> **Data supplied**:
---

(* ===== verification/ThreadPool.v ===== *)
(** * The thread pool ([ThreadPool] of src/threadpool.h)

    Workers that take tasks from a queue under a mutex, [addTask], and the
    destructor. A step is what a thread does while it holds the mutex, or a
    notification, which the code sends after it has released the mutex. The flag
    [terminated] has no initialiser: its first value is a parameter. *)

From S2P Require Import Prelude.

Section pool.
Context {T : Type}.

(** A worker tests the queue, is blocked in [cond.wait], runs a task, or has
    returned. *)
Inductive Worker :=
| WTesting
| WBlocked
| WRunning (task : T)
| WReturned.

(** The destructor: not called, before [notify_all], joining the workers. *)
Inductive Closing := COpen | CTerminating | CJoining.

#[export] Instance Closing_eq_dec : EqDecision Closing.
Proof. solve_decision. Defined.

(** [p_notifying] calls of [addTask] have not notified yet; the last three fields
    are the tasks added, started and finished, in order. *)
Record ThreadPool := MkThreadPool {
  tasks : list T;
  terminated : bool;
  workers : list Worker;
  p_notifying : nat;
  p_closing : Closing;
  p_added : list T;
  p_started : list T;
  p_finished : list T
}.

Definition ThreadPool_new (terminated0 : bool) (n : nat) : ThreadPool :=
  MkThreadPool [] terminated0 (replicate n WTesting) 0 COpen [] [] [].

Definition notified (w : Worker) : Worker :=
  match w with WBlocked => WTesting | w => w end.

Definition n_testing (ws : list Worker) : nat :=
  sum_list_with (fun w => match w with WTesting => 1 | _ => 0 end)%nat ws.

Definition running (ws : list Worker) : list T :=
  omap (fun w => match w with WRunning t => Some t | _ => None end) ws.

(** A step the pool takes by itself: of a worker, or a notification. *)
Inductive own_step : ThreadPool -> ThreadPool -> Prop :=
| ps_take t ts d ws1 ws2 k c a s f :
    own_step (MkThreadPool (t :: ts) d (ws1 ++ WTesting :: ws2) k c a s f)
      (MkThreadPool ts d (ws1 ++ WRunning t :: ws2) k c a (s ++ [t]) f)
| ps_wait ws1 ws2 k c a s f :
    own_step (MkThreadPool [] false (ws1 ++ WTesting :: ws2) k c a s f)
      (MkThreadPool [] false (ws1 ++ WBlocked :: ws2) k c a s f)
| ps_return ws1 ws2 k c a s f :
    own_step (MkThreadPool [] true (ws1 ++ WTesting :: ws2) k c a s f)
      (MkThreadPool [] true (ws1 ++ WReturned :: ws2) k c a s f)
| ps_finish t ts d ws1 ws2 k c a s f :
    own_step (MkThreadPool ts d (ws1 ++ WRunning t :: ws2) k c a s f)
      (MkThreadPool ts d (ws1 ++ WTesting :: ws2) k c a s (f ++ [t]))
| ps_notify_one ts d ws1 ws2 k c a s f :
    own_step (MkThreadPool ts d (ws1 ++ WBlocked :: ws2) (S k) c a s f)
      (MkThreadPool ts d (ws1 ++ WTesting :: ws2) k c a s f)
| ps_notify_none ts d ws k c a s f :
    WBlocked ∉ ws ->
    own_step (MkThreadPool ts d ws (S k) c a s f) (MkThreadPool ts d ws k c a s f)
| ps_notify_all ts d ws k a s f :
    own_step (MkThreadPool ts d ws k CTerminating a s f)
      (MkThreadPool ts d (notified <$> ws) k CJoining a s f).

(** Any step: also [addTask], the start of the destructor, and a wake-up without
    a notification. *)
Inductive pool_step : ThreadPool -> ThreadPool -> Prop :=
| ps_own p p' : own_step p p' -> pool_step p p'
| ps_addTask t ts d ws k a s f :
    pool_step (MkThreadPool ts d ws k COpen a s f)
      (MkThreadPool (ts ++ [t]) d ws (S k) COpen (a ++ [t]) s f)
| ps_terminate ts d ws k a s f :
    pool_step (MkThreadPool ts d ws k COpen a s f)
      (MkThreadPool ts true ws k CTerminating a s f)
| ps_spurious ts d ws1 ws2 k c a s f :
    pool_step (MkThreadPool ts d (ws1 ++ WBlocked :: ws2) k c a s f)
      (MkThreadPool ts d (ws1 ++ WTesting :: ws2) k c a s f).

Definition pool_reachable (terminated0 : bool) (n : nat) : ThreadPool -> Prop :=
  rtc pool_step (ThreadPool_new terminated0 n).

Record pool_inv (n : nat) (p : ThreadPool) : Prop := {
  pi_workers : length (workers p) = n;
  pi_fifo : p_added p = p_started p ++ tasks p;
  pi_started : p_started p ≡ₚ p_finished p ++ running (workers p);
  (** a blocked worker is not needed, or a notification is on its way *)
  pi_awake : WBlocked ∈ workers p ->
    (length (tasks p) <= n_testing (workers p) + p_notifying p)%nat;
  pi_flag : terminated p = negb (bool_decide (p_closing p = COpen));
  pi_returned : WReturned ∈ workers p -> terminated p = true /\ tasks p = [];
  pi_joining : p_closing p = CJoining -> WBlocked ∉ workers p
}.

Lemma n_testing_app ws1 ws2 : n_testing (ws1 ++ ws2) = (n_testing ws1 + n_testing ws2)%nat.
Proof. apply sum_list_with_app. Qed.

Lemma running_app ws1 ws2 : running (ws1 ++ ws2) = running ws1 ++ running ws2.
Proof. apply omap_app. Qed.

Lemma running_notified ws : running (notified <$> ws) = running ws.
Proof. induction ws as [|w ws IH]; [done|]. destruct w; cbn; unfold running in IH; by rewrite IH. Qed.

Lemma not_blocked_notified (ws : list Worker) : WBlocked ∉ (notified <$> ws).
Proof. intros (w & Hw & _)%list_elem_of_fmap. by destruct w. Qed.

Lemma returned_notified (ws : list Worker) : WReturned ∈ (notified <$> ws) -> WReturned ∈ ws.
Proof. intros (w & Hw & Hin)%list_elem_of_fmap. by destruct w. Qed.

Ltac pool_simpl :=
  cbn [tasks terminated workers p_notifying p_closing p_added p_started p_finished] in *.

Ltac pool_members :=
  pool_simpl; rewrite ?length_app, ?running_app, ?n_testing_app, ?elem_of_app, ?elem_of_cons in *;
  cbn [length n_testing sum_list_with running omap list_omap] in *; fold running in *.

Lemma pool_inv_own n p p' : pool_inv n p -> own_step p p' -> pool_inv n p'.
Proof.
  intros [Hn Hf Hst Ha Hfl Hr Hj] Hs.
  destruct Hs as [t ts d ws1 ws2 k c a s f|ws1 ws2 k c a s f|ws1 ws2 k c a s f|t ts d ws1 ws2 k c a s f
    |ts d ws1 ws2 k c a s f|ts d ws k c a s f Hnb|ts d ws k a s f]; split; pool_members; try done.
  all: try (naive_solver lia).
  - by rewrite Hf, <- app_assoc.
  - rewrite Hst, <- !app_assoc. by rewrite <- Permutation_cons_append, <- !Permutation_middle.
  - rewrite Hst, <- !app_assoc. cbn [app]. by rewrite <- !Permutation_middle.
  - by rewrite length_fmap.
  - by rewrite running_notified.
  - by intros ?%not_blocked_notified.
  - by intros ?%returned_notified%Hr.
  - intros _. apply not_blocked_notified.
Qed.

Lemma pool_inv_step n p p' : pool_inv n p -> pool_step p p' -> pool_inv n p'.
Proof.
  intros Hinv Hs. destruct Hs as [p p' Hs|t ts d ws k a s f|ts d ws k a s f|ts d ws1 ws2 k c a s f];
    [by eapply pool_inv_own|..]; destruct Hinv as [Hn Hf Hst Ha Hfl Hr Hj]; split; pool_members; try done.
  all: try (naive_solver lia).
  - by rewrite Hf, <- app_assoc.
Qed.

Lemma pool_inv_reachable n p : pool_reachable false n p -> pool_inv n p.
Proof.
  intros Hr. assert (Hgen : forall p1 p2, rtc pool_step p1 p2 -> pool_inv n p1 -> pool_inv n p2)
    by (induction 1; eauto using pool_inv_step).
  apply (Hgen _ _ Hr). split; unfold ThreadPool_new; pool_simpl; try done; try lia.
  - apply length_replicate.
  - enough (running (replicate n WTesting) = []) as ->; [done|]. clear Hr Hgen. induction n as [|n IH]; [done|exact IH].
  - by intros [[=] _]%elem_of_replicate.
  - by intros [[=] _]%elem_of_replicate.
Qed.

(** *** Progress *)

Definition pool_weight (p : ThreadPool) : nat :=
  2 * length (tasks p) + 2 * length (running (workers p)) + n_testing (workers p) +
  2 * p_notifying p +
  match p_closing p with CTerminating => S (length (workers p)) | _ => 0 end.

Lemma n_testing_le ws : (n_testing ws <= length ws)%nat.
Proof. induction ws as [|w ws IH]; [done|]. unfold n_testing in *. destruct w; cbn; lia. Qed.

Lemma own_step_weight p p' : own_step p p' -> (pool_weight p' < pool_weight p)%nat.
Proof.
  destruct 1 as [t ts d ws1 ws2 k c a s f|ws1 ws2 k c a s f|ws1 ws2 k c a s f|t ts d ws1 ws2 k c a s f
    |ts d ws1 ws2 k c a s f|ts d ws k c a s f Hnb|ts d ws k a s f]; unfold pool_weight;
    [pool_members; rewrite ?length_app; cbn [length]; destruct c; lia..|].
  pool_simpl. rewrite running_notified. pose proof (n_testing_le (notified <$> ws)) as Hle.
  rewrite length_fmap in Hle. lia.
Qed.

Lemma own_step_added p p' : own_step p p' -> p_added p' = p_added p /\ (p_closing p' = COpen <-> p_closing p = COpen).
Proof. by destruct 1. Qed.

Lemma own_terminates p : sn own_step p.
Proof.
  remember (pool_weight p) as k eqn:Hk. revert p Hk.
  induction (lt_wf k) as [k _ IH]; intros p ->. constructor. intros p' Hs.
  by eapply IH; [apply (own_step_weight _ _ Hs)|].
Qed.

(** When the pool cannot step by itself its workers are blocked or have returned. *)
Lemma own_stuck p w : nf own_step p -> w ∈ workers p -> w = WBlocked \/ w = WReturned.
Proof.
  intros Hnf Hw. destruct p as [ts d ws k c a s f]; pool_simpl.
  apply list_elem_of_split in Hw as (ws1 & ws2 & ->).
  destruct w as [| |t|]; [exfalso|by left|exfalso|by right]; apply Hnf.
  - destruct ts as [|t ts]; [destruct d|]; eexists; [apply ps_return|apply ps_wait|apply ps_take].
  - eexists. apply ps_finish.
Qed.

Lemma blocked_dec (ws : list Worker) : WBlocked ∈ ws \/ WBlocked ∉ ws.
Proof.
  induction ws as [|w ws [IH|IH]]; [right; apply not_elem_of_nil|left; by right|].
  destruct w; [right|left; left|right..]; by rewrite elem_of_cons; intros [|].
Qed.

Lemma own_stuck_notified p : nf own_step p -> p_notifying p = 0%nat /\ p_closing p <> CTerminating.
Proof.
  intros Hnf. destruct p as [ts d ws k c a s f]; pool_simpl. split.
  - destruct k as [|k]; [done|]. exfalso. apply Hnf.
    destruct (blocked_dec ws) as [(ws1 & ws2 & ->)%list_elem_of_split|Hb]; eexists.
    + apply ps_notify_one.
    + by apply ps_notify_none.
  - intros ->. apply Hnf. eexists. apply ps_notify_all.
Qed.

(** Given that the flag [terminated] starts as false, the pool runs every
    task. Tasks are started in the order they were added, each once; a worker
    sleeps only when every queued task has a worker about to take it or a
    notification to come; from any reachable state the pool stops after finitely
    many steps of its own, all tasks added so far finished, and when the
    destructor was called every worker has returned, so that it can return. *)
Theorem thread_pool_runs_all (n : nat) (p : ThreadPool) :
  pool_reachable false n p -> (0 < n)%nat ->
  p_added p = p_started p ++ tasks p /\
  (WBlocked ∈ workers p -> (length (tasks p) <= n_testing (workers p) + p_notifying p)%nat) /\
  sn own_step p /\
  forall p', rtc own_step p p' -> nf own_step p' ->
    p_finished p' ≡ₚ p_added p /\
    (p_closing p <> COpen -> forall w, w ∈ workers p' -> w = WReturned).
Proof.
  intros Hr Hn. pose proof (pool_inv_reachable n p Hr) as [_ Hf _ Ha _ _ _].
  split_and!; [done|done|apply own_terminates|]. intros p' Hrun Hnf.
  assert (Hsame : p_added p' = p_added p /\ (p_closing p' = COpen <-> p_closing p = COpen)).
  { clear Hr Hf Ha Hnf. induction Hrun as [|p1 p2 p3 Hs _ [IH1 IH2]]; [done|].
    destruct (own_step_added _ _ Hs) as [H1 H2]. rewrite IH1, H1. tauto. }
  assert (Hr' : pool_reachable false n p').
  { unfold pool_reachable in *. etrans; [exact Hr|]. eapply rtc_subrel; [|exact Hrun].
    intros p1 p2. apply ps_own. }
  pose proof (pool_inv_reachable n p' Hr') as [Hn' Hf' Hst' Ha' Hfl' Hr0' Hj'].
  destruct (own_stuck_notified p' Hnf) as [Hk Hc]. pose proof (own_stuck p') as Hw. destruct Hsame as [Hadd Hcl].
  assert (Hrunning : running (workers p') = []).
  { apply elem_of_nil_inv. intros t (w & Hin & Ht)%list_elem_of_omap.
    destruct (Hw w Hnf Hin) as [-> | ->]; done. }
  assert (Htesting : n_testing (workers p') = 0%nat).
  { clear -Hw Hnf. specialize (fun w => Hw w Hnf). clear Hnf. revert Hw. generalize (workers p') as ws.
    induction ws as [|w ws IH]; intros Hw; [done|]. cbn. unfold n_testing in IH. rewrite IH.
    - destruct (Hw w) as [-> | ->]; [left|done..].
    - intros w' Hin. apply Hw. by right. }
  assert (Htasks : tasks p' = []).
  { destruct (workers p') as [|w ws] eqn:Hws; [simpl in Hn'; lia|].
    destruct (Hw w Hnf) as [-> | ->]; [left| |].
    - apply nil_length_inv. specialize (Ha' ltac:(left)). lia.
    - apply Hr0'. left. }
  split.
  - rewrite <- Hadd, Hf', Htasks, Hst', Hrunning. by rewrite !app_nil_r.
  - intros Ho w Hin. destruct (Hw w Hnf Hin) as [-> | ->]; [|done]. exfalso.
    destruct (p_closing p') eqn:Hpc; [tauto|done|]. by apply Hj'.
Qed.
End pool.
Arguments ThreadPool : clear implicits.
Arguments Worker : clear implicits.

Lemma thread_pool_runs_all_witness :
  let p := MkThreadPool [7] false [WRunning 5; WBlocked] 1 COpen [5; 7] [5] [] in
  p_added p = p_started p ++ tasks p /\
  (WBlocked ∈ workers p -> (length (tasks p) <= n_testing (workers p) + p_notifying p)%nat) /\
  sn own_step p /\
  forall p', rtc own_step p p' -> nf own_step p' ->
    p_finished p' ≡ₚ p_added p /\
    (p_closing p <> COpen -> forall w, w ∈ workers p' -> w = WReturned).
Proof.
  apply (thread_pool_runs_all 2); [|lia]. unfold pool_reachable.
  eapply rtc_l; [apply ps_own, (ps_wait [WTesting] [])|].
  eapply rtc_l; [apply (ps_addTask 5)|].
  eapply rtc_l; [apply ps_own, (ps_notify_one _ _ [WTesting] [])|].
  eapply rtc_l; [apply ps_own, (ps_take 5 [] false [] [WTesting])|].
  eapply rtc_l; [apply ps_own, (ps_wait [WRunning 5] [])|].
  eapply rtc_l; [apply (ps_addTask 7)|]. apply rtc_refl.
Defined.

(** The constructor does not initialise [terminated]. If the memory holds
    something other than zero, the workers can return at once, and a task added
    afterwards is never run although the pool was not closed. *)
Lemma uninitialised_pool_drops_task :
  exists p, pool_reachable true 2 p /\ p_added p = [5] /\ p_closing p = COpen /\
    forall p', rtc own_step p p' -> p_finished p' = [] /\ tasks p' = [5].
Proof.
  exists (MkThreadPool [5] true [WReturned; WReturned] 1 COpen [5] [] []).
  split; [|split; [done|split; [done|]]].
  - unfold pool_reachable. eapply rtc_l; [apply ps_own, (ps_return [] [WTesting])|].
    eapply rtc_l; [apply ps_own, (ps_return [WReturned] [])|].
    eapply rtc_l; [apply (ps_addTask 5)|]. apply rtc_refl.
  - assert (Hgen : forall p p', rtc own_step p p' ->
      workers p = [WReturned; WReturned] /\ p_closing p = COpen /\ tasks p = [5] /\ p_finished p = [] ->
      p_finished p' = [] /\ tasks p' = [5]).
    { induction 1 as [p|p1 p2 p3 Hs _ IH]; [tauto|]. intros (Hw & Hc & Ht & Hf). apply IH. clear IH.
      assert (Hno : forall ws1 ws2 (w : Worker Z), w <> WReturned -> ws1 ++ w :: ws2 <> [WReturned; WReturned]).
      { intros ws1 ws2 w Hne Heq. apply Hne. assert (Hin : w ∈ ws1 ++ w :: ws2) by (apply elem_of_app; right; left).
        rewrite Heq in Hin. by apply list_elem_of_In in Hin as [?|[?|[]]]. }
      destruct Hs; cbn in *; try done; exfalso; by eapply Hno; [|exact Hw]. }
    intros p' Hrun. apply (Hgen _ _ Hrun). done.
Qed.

---

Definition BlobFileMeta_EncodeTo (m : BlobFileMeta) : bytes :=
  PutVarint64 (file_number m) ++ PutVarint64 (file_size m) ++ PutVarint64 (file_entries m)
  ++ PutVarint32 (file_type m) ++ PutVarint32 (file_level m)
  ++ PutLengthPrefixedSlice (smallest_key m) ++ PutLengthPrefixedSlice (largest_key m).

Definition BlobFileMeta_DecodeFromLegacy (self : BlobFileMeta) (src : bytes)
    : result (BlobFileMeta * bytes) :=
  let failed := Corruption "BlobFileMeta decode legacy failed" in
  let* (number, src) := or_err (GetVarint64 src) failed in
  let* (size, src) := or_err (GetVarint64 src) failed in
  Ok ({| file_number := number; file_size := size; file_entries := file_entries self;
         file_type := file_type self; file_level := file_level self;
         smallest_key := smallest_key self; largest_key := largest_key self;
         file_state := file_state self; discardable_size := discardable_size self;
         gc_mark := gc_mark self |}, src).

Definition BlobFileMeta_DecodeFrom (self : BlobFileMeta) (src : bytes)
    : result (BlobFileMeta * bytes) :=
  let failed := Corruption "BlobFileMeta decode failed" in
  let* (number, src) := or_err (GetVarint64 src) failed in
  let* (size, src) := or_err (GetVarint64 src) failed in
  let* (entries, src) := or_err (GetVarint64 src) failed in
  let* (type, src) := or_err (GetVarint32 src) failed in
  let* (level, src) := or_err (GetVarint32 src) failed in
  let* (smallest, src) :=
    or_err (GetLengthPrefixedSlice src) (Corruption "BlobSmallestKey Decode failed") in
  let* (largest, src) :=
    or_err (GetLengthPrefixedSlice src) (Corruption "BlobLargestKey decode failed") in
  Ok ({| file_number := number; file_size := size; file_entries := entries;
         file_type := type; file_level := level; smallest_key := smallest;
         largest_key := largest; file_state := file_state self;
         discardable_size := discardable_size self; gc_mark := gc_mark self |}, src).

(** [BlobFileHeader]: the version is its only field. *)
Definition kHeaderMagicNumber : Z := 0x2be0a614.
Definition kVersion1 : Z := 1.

---

> **Task instructions**:
For every line of the records that has the word "exfalso" in it, make a copy.

> **Task solution**:
  destruct w as [| |t|]; [exfalso|by left|exfalso|by right]; apply Hnf.
  - destruct k as [|k]; [done|]. exfalso. apply Hnf.
  - intros Ho w Hin. destruct (Hw w Hnf Hin) as [-> | ->]; [|done]. exfalso.
      destruct Hs; cbn in *; try done; exfalso; by eapply Hno; [|exact Hw]. }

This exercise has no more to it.